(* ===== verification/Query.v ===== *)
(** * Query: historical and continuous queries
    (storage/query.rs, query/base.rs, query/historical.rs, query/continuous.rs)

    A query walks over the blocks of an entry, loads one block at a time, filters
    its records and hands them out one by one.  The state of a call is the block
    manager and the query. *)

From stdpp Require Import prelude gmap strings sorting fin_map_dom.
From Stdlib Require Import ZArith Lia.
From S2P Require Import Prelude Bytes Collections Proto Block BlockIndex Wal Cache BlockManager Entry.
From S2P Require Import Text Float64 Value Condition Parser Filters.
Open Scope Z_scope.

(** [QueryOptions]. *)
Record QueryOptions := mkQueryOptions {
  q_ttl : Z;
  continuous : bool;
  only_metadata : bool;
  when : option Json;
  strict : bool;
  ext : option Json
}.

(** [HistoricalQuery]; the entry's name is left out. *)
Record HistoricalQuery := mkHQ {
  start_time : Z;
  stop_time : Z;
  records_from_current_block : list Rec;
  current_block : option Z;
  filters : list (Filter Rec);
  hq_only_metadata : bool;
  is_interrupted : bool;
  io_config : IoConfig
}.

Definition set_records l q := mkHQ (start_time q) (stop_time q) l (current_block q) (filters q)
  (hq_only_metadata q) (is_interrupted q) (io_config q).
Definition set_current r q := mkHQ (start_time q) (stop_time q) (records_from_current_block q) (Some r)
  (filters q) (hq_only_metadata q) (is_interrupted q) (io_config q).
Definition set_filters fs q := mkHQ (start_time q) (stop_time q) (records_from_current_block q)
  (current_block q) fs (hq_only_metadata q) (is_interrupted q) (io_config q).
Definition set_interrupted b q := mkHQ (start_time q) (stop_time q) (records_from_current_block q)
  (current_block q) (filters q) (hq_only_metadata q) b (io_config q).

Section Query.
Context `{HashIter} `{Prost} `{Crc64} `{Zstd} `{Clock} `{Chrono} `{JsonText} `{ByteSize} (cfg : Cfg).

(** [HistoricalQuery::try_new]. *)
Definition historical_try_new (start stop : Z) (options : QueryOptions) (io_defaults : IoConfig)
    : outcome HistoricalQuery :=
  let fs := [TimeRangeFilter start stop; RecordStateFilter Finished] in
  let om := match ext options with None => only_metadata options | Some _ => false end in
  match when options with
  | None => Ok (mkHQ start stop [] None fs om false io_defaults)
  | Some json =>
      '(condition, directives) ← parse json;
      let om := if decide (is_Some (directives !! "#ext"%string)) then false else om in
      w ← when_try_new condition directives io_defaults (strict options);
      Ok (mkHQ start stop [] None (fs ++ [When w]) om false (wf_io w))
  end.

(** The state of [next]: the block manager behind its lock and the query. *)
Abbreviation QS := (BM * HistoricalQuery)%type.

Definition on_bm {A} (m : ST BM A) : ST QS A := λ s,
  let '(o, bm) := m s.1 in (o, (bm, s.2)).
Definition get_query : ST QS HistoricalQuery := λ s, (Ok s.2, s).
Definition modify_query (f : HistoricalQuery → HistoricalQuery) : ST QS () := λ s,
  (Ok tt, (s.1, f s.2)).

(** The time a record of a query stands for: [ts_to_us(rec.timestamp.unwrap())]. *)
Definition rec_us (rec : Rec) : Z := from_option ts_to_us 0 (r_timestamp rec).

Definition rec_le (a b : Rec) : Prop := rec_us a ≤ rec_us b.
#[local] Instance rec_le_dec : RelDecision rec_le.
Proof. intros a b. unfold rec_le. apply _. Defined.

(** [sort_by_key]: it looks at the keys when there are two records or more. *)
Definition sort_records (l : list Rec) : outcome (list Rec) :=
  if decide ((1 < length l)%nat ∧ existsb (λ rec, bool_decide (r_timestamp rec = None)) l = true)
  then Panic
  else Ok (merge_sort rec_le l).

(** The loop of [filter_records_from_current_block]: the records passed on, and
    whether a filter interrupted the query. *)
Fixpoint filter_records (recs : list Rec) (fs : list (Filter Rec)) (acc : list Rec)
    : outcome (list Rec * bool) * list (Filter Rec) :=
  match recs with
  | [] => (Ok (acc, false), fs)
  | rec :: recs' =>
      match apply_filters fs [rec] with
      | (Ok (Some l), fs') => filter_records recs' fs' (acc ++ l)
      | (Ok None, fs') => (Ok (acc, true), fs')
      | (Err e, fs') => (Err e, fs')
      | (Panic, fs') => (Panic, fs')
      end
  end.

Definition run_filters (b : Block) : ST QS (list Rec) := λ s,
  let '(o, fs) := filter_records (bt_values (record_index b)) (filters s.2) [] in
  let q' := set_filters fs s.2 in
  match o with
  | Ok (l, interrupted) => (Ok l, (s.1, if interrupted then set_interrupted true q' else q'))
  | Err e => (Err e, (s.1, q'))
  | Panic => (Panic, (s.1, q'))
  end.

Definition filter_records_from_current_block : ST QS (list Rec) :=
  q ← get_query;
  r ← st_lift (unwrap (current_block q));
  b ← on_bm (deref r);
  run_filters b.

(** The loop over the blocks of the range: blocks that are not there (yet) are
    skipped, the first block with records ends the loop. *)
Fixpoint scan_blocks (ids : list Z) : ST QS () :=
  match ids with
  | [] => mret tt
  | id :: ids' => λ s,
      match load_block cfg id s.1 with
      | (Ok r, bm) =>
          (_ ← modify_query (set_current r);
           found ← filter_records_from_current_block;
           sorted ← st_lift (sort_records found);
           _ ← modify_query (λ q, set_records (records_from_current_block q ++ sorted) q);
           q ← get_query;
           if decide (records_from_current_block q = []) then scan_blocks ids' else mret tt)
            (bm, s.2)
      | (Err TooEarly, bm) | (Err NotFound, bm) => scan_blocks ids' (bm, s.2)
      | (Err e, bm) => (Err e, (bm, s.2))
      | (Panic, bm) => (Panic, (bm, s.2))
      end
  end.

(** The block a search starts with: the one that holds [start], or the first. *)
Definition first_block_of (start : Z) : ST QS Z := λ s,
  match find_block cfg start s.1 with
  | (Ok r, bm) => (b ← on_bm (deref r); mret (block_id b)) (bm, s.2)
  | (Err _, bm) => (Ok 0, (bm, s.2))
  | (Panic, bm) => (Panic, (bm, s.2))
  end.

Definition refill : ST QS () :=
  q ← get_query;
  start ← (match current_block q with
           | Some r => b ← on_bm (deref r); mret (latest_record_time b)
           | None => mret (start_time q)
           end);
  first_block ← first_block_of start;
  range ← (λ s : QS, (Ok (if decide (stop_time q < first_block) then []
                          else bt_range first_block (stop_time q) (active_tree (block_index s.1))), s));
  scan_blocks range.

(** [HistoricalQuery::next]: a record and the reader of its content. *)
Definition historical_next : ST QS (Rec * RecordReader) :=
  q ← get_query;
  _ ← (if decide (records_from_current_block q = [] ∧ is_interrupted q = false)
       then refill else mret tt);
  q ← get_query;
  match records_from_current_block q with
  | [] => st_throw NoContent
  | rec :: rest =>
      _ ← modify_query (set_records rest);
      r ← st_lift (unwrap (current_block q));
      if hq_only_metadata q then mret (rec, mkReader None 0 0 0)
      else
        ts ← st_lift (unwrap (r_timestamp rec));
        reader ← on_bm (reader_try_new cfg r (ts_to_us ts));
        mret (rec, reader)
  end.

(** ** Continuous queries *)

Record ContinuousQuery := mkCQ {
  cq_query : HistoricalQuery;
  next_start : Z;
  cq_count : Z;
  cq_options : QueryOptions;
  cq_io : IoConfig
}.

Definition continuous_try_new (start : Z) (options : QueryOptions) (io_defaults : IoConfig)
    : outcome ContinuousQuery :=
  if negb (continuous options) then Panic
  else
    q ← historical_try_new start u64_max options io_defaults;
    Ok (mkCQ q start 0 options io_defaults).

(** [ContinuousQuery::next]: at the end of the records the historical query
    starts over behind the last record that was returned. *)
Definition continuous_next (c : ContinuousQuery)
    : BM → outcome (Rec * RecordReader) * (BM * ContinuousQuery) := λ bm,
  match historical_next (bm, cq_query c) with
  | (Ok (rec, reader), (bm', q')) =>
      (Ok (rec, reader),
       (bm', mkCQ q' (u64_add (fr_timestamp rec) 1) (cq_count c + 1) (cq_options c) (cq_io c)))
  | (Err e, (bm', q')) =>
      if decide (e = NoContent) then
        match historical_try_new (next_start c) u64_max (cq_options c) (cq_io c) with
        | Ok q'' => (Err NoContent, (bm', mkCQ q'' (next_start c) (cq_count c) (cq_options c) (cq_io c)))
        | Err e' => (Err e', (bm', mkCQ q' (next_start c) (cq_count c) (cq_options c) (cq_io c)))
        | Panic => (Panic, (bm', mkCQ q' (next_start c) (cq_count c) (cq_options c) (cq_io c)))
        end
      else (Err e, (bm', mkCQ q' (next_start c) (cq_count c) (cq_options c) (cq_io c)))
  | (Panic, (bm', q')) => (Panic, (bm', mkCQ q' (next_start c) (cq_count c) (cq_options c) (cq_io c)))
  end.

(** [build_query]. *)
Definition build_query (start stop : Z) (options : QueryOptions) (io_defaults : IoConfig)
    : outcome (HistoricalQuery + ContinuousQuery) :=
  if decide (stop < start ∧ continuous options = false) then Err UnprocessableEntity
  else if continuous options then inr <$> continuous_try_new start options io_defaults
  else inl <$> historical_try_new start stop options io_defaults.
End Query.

=======

▸ THE TASK
Repeat only what runs from the line holding "(** [build_query]. *)" to the end of the data, keeping every line exactly as written, first and last included.

▸ TASK RESULT
(** [build_query]. *)
Definition build_query (start stop : Z) (options : QueryOptions) (io_defaults : IoConfig)
    : outcome (HistoricalQuery + ContinuousQuery) :=
  if decide (stop < start ∧ continuous options = false) then Err UnprocessableEntity
  else if continuous options then inr <$> continuous_try_new start options io_defaults
  else inl <$> historical_try_new start stop options io_defaults.
End Query.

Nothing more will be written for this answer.